# Look at the eyes!



## amerique2 (Jun 21, 2009)

This is video of a friend competing with her poodle, Whoopi, in the Open B class yesterday. She is working on Whoopi's OTCH and competes in both Open B and Utility B for points. Yesterday, Whoopi finished out of the top four with a score of 190.5, so no points but still did well and Wendy was pleased. 
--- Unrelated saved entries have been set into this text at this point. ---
(* ===== verification/VersionSpec.v ===== *)
(** What the version index of [Version] promises.

    A history of commits is a list, newest first; [last_stamp] is the newest
    write of a key in it.  The index, whatever mixture of staged commits, read
    barriers and prunings produced it, finds the conflicts the full history has. *)
From S2P Require Import Prelude Ordering RelationalValue Values ValueOrder BTreeMap Pages CowMap CowMapSpec HistoryBudget Version VersionCredit.

Section Index.
Context `{CO : ChronoOrd} `{!ChronoOrdLaws} `{L : VersionLayout} `{!VersionLayoutLaws L}.
Abbreviation entries_of := (list (VersionKey * VersionStamp)).
Implicit Types (k j : VersionKey) (s : VersionStamp) (idx : VersionIndex) (l : entries_of).

(** ** The invariant *)

Record vi_ok idx : Prop := {
  vo_map : cow_wf version_key_cmp epoch_range (stamps idx);
  vo_keys : Forall (λ e, is_inline e.1 = false) (cow_iter (stamps idx));
  vo_bytes : vi_estimated_bytes idx = inline_barrier_bytes + payload (cow_iter (stamps idx));
  vo_bound : vi_estimated_bytes idx ≤ usize_max;
  vo_leases : Forall2 lease_fits (segments (stamps idx)) (page_leases idx);
}.
(** The pages all hold a lease, or none does. *)
Definition uniform idx : Prop := Forall (λ lease, lease = None) (page_leases idx) ∨ Forall is_Some (page_leases idx).
(** The leases of the pages, and what a write set may have to be charged for them. *)
Definition held_by idx : Z := held (page_leases idx).
Definition uncharged_of idx : Z := uncharged (segments (stamps idx)) (page_leases idx).
Definition exposed_by (ws : list (VersionKey * VersionWrite)) idx : Z :=
  exposed (touched_pages ws idx) (segments (stamps idx)) (page_leases idx).

Lemma inline_nonneg : 0 < inline_barrier_bytes < 2 ^ 20.
Proof.
  unfold inline_barrier_bytes, version_stamp_bytes. cbn [version_key_bytes]. unfold saturating_add, usize_max, u64_max.
  pose proof layout_key. pose proof layout_stamp. lia.
Qed.
Lemma vi_fits idx : vi_ok idx → 1 + zlen (cow_iter (stamps idx)) < 2 ^ 62.
Proof.
  intros Hw. pose proof (vo_bound _ Hw) as Hb. rewrite (vo_bytes _ Hw) in Hb. pose proof inline_nonneg.
  assert (zlen (cow_iter (stamps idx)) + 1 < 2 ^ 62) by (apply payload_fits; lia). lia.
Qed.

Lemma stamp_bytes_exact k : version_stamp_bytes k < usize_max →
  version_stamp_bytes k = version_key_bytes k + size_of_version_stamp.
Proof. unfold version_stamp_bytes, saturating_add. lia. Qed.

(** ** Looking up and inserting stamps *)

Lemma vi_stamp_spec idx k : vi_ok idx →
  vi_stamp idx k =
    match k with
    | Database => database_barrier idx
    | ReadBarrier => read_barrier idx
    | _ => map_get version_key_cmp k (cow_iter (stamps idx))
    end.
Proof. intros Hw. destruct k; cbn; try done; by apply (cow_get_ok _ _ _ _ (vo_map _ Hw)). Qed.

Lemma vi_stamp_map idx k : vi_ok idx → is_inline k = false →
  vi_stamp idx k = map_get version_key_cmp k (cow_iter (stamps idx)).
Proof. intros Hw Hk. rewrite vi_stamp_spec by done. by destruct k. Qed.

Lemma get_insert {V} k (v : V) j (l : list (VersionKey * V)) : key_sorted version_key_cmp l →
  map_get version_key_cmp j (map_insert version_key_cmp k v l).2 =
    if bool_decide (version_key_cmp k j = Eq) then Some v else map_get version_key_cmp j l.
Proof.
  intros Hs. unfold map_get, map_insert; cbn [snd]. case_bool_decide as E.
  - assert (∀ l' : list (VersionKey * V), key_sorted version_key_cmp l' → get_key_value version_key_cmp j l' = get_key_value version_key_cmp k l') as Hj.
    { induction l' as [|[k' v'] l' IH]; intros Hs'; [done|]. cbn. rewrite (ord_eq_l version_key_cmp k j k' E).
      apply key_sorted_cons in Hs' as [Hs' _]. by rewrite IH. }
    rewrite Hj by (apply (alter_sorted version_key_cmp); [apply (insert_keeps version_key_cmp)|done]).
    rewrite (get_alter version_key_cmp) by (apply (insert_keeps version_key_cmp) || done).
    by destruct (get_key_value version_key_cmp k l) as [[? ?]|].
  - by rewrite (get_alter_ne version_key_cmp) by (apply (insert_keeps version_key_cmp) || done).
Qed.

(** Whether a stamp takes new room in the map. *)
Definition takes_room idx k : bool :=
  negb (is_inline k) && negb (map_contains version_key_cmp k (cow_iter (stamps idx))).

Lemma contains_spec idx k : vi_ok idx →
  cow_contains_key version_key_cmp k (stamps idx) = map_contains version_key_cmp k (cow_iter (stamps idx)).
Proof. intros Hw. apply (contains_key_ok version_key_cmp epoch_range), Hw. Qed.

Lemma insert_stamp_ok k s idx : vi_ok idx →
  (takes_room idx k = true → vi_estimated_bytes idx + version_stamp_bytes k ≤ usize_max) →
  ∃ idx', insert_stamp k s idx = Some idx' ∧ vi_ok idx' ∧
    history_floor idx' = history_floor idx ∧ max_estimated_bytes idx' = max_estimated_bytes idx ∧
    vi_estimated_bytes idx' = vi_estimated_bytes idx + (if takes_room idx k then version_stamp_bytes k else 0) ∧
    (∀ j, vi_stamp idx' j = if bool_decide (version_key_cmp k j = Eq) then Some s else vi_stamp idx j) ∧
    (∀ j, takes_room idx' j = takes_room idx j && negb (bool_decide (version_key_cmp k j = Eq))) ∧
    held_by idx' ≤ held_by idx ∧
    (∀ w ws, exposed_by ws idx' ≤ exposed_by ((k, w) :: ws) idx + (if takes_room idx k then version_stamp_bytes k else 0)).
Proof.
  intros Hw Hroom. destruct (is_inline k) eqn:Ek.
  - assert (takes_room idx k = false) as Hno by (unfold takes_room; by rewrite Ek).
    assert (∀ j, version_key_cmp k j = Eq → takes_room idx j = false) as Hinl.
    { intros j E. unfold takes_room. by rewrite <- (proj1 (same_family _ _ E)), Ek. }
    assert (∀ w ws i, stamps i = stamps idx → page_leases i = page_leases idx → exposed_by ws i ≤ exposed_by ((k, w) :: ws) idx + 0) as Hexp.
    { intros w ws i Es El. unfold exposed_by. rewrite Es, El, Z.add_0_r. apply page_sum_mono. intros j lease _ [->|Hj]%orb_true_iff; [done|].
      apply orb_true_iff. right. unfold touched_pages in *. rewrite Es in Hj. cbn [existsb]. by rewrite Hj, orb_true_r. }
    destruct k; try done; (eexists; split_and!; [done|by destruct Hw; constructor|done|done|rewrite Hno; cbn; lia|..|done|intros w ws; rewrite Hno; by apply Hexp]);
      clear Hexp.
    all: intros j; case_bool_decide as E; [|rewrite ?andb_true_r].
    all: try (by rewrite (inline_eq _ _ E eq_refl) || rewrite <- (inline_eq _ _ E eq_refl)).
    all: try (by rewrite (Hinl j E)); try done.
    all: destruct j; try done; by destruct E.
  - assert (insert_stamp k s idx =
      '(_, m) ← cow_insert version_key_cmp k s (stamps idx);
      Some {| history_floor := history_floor idx; database_barrier := database_barrier idx;
              read_barrier := read_barrier idx; stamps := m;
              page_leases := edited_leases k (stamps idx) m (page_leases idx);
              vi_estimated_bytes := if cow_contains_key version_key_cmp k (stamps idx) then vi_estimated_bytes idx
                else saturating_add usize_max (vi_estimated_bytes idx) (version_stamp_bytes k);
              max_estimated_bytes := max_estimated_bytes idx |}) as Eins by (by destruct k).
    assert (fits ((k, s) :: cow_iter (stamps idx))) as Hf by (unfold fits; rewrite zlen_cons; apply vi_fits; done).
    destruct (cow_insert_pages version_key_cmp epoch_range k s (stamps idx) (vo_map _ Hw) Hf) as (m & Em & Hrep & Ei & Hm).
    rewrite Eins, Em, contains_spec by done. cbn [mbind option_bind]. clear Eins.
    assert (takes_room idx k = negb (map_contains version_key_cmp k (cow_iter (stamps idx)))) as Hk
      by (unfold takes_room; by rewrite Ek).
    set (bytes := if map_contains _ _ _ then _ else _).
    assert (bytes = vi_estimated_bytes idx + (if takes_room idx k then version_stamp_bytes k else 0)) as Hbytes.
    { unfold bytes. rewrite Hk in *. destruct (map_contains _ _ _); cbn [negb] in *; [lia|]. specialize (Hroom eq_refl).
      unfold saturating_add. lia. }
    assert (payload (map_insert version_key_cmp k s (cow_iter (stamps idx))).2 =
      payload (cow_iter (stamps idx)) + (if takes_room idx k then version_key_bytes k + size_of_version_stamp else 0)) as Hpay.
    { cbn. unfold payload. rewrite zsum_alter, Hk. unfold map_contains.
      destruct (get_key_value version_key_cmp k (cow_iter (stamps idx))) as [[k' v']|]; cbn; unfold entry_payload; cbn; lia. }
    eexists. split; [done|].
    match goal with |- vi_ok ?i ∧ _ => set (idx' := i) end.
    pose proof (λ w ws, insert_exposed k s w ws idx idx' (vo_map _ Hw) Hrep Ek (vo_leases _ Hw) eq_refl) as Hcredit.
    assert (takes_room idx k = true → version_stamp_bytes k = version_key_bytes k + size_of_version_stamp) as Hexact.
    { intros Et. apply stamp_bytes_exact. specialize (Hroom Et). rewrite (vo_bytes _ Hw) in Hroom.
      pose proof inline_nonneg. pose proof (payload_length (cow_iter (stamps idx))). zlen_lia. }
    assert (vi_ok idx') as Hok'.
    { constructor; cbn [stamps vi_estimated_bytes idx'].
      - done.
      - rewrite Ei. apply Forall_forall. intros e [He|(o & Ho & Ho')]%elem_of_alter.
        + exact (proj1 (Forall_forall _ _) (vo_keys _ Hw) e He).
        + pose proof (insert_keeps version_key_cmp k s o e Ho' Ho) as E. by rewrite <- (proj1 (same_family _ _ E)).
      - rewrite Ei, Hpay, Hbytes, (vo_bytes _ Hw). destruct (takes_room idx k) eqn:Et; [|lia].
        rewrite Hexact by done. lia.
      - rewrite Hbytes. destruct (takes_room idx k); [by apply Hroom|]. pose proof (vo_bound _ Hw). lia.
      - apply (Hcredit {| write_disposition := Live |} []). }
    split_and!; [done|done|done|done| | |apply (Hcredit {| write_disposition := Live |} [])|].
    + intros j. destruct (is_inline j) eqn:Ej.
      * rewrite bool_decide_false; [|intros E; apply same_family in E as [E _]; congruence]. by destruct j.
      * rewrite !vi_stamp_map by done. cbn [stamps idx']. rewrite Ei. apply get_insert, Hw.
    + intros j. unfold takes_room. cbn [stamps idx']. rewrite Ei. destruct (is_inline j); [done|]. cbn [negb andb].
      pose proof (get_insert k s j (cow_iter (stamps idx)) (cw_sorted _ _ _ (vo_map _ Hw))) as Hg.
      unfold map_get in Hg. unfold map_contains. case_bool_decide.
      * destruct (get_key_value version_key_cmp j (map_insert _ _ _ _).2); [by rewrite andb_false_r|done].
      * rewrite andb_true_r. by destruct (get_key_value version_key_cmp j (map_insert _ _ _ _).2),
          (get_key_value version_key_cmp j (cow_iter (stamps idx))).
    + intros w ws. destruct (Hcredit w ws) as (_ & _ & Hc). unfold exposed_by. cbn [stamps idx'] in Hc |- *. rewrite Ei, Hpay in Hc.
      destruct (takes_room idx k) eqn:Et; [rewrite Hexact by done|]; lia.
Qed.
Just love watching Whoopi's focus on Wendy as they compete. Her concentration is on pleasing Wendy.


----------



## Princess Dollie (Jan 15, 2011)

Thank-you for posting!

Love this video too. Reminds me that I have a couple of questions regarding Open. Will post in the Obedience Forum.


----------



## sandooch (Jan 20, 2011)

What a beautiful and obedient poodle Whoopi is! Thank you for that video.


----------



## cavon (Aug 10, 2010)

Just great! I'm not sure if it is points off, but I just love the way Whoopie jumps up before doing a "finish right" (or "around)! she is most certainly focussed on her Mom!


----------



## amerique2 (Jun 21, 2009)

Like she can hardly contain her enthusiasm but limits it to between exercises. I think if it's too extreme or lasts too long, the judges take away points and maybe some were taken away for that. Some points taken may have been from slow sits upon halt, standing up before the broad jump (before being given the command to jump). I'm still trying to learn all about obedience but it's fun to take the video and go over it later. Going to post some photos and videos from conformation later (after the videos finish loading). Glad you enjoyed the video.


----------



## wishpoo (Sep 12, 2009)

WOW ! What a great team :first: !!!! It was so much fun watching - thanks for posting !!!!:act-up:

Do you by any chance know who was Whoopi's breeder :act-up:


----------



## amerique2 (Jun 21, 2009)

Wishpoo, just looked it up in the catalog--Whoopi's breeder is Anna M. Thorson.


----------



## flufflvr (Mar 20, 2010)

I LOVE her jump! What a fabulous team. You can tell they just have that bond I love to see between dog and handler, and they're both having so much fun. Thanks so much for posting this video. I so enjoyed watching it.


----------



## faerie (Mar 27, 2010)

i showed this to temperance and i said, look! you can do this. and she rolled her eyes.

hrmph.


----------



## amerique2 (Jun 21, 2009)

Ha Ha! Kind of like when I showed Rebel this book about advanced training? "You know I can't read!"


----------



## jester's mom (Nov 25, 2008)

Good girl, Whoopi!! Thank you for posting this beautiful poodle doing obedience!!


----------



## ArreauStandardPoodle (Sep 1, 2009)

What a smart cookie! So wants to please her Mama!


----------



## Chagall's mom (Jan 9, 2010)

That little leap Whoopi takes before she heel/sits reminds me of when the football players do their little "victory dance." It's so endearing to see how much she loves pleasing her person, and for heaven's sake, how could you have other than a winning day (even though "technically" it wasn't) when your poodle is lavishing the look of love on you like that?! Really liked seeing the video!


----------